Though the Rhône River links the vineyards of the northern and southern Rhône, there are vast differences in climate, soils and therefore grape varieties and while the south accounts for most of the volume, the north is responsible for most of the prestige. Syrah is grown in both the continental northern Rhône and the Mediterranean south, but in the northern part it is the only red grape permitted. Here it is grown on vertiginous south-facing slopes and produces generous wines of substance laden with sun-ripened fruit flavours, capable of long ageing.
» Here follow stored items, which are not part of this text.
Lemma scrape_all_lengths (requests_get : nat → string → result response)
    (links : list string) :
  ∀ (n : nat) (ts0 ds0 ts ds : list string),
    scrape_all requests_get n links ts0 ds0 = Ok (ts, ds) →
    length ts0 = length ds0 → length ts = length ds.
Proof.
  induction links as [|link links IH]; intros n ts0 ds0 ts ds; simpl.
  - by intros [= <- <-].
  - destruct (scrape_seminar_page (requests_get n) link ts0 ds0)
      as [[ts1 ds1]|e] eqn:Hpage; simpl; [|done].
    intros Hall Hlen. eapply IH; [exact Hall|].
    by eapply scrape_seminar_page_lengths.
Qed.


(** The loop makes one candidate of every page answered with 200, in
    the order of the links, and none of the others. *)
Lemma scrape_all_answers (requests_get : nat → string → result response)
    (links : list string) :
  ∀ (n : nat) (rs : list response) (ts0 ds0 : list string),
    answers requests_get n links = Ok <$> rs →
    scrape_all requests_get n links ts0 ds0 =
    Ok (ts0 ++ (candidate_title <$> filter (λ r, status_code r = 200) rs),
        ds0 ++ (candidate_details <$> filter (λ r, status_code r = 200) rs)).
Proof.
  induction links as [|link links IH]; intros n rs ts0 ds0 Hrs.
  - destruct rs; [|done]. simpl. by rewrite !app_nil_r.
  - destruct rs as [|r rs]; [done|]. injection Hrs as Hr Hrs.
    cbn [scrape_all].
    rewrite (scrape_seminar_page_answered _ link ts0 ds0 r Hr).
    cbn [bind]. rewrite (IH (S n) rs _ _ Hrs).
    destruct (decide (status_code r = 200)) as [H200|H200].
    + rewrite filter_cons_True by done. simpl. by rewrite <- !app_assoc.
    + by rewrite filter_cons_False.
Qed.

(** With lists of equal length the call does not run out of its
    second list. *)
Lemma save_to_excel_in_bounds (file : option Sheet.t) (now : string)
    (ts ds : list string) :
  length ts = length ds → ∃ after, save_to_excel file now ts ds = Ok after.
Proof. intros Hlen. rewrite save_to_excel_Ok by done. eauto. Qed.

End Scraping.

(** C10.  A call of [scrape_seminar_page] that gets a response adds one
    element to each list on status 200 and leaves both as they are on
    any other status.  So the lists that the loop of [main] builds from
    two empty lists have the same length, and [save_to_excel] finds
    [seminar_details[i]] for every index of [seminar_titles]: it returns
    and raises no [IndexError]. *)
Theorem scrape_keeps_lists_paired
    (requests_get : nat → string → result response) (n : nat)
    (links : list string) (ts ds : list string) :
  scrape_all requests_get n links [] [] = Ok (ts, ds) →
  (∀ (get : string → result response) url ts0 ds0 r,
     get url = Ok r →
     ∃ ts1 ds1,
       scrape_seminar_page get url ts0 ds0 = Ok (ts1, ds1)
       ∧ (status_code r = 200 →
          ∃ x y, ts1 = ts0 ++ [x] ∧ ds1 = ds0 ++ [y])
       ∧ (status_code r ≠ 200 → ts1 = ts0 ∧ ds1 = ds0))
  ∧ length ts = length ds
  ∧ (∀ i, (i < length ts)%nat → is_Some (ds !! i))
  ∧ ∀ file now, ∃ after, save_to_excel file now ts ds = Ok after.
Proof.
  intros Hall.
  assert (length ts = length ds) as Hlen.
  { by eapply scrape_all_lengths. }
  split; [|split; [done|split]].
  - intros get url ts0 ds0 r Hget.
    rewrite (scrape_seminar_page_answered get url ts0 ds0 r Hget).
    case_decide; eexists _, _; (split; [done|]); split; try done; eauto.
  - intros i Hi. apply lookup_lt_is_Some_2. lia.
  - intros file now. by apply save_to_excel_in_bounds.
Qed.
Côte-Rôtie, the 'roasted slope', only half an hour's drive south of Beaujolais, is the northernmost outpost of the syrah grape. The steep vineyard slopes, facing south-east, are perfectly sited to achieve maximum ripeness accounting for the intense fruit and deeply coloured wines. Relatively tannic, the wines have savoury notes to back up the black fruit and hedgerow flavours and can take up to ten years or more to achieve full bottle development. Additional perfumed aromas can be achieved through the addition of up to 5% viognier to the blend, depending on the producer.
Further south is the appellation of Saint-Joseph. The vineyards here are, for the main part, orientated towards the east which results in marginally less sunshine, and therefore less ripening time, than those that face south-east. The result is a style of wine that is lighter and faster maturing. The locals often view Saint-Joseph as the Rhône's answer to Beaujolais. The syrah wines are fruitier and for more immediate drinking, though with some ageing potential; ideal for those preferring a less weighty wine.
Perhaps the most famous of the northern Rhône appellations, Hermitage's amazing south-facing slopes produce wines of the greatest pedigree. Renowned for its long-lived reds, made in extremely limited quantities, its complex geology ensures added interest and complexity. The heat-retaining, granite soils and southern exposition encourage full grape ripening, creating a deeply coloured wine, heady with perfume and fruit aromas, with a structure and concentration that can ensure years of evolution ahead of it. With age, the tannins soften and the wine becomes more rounded with silky, black fruit and spicy, sweet oak flavours.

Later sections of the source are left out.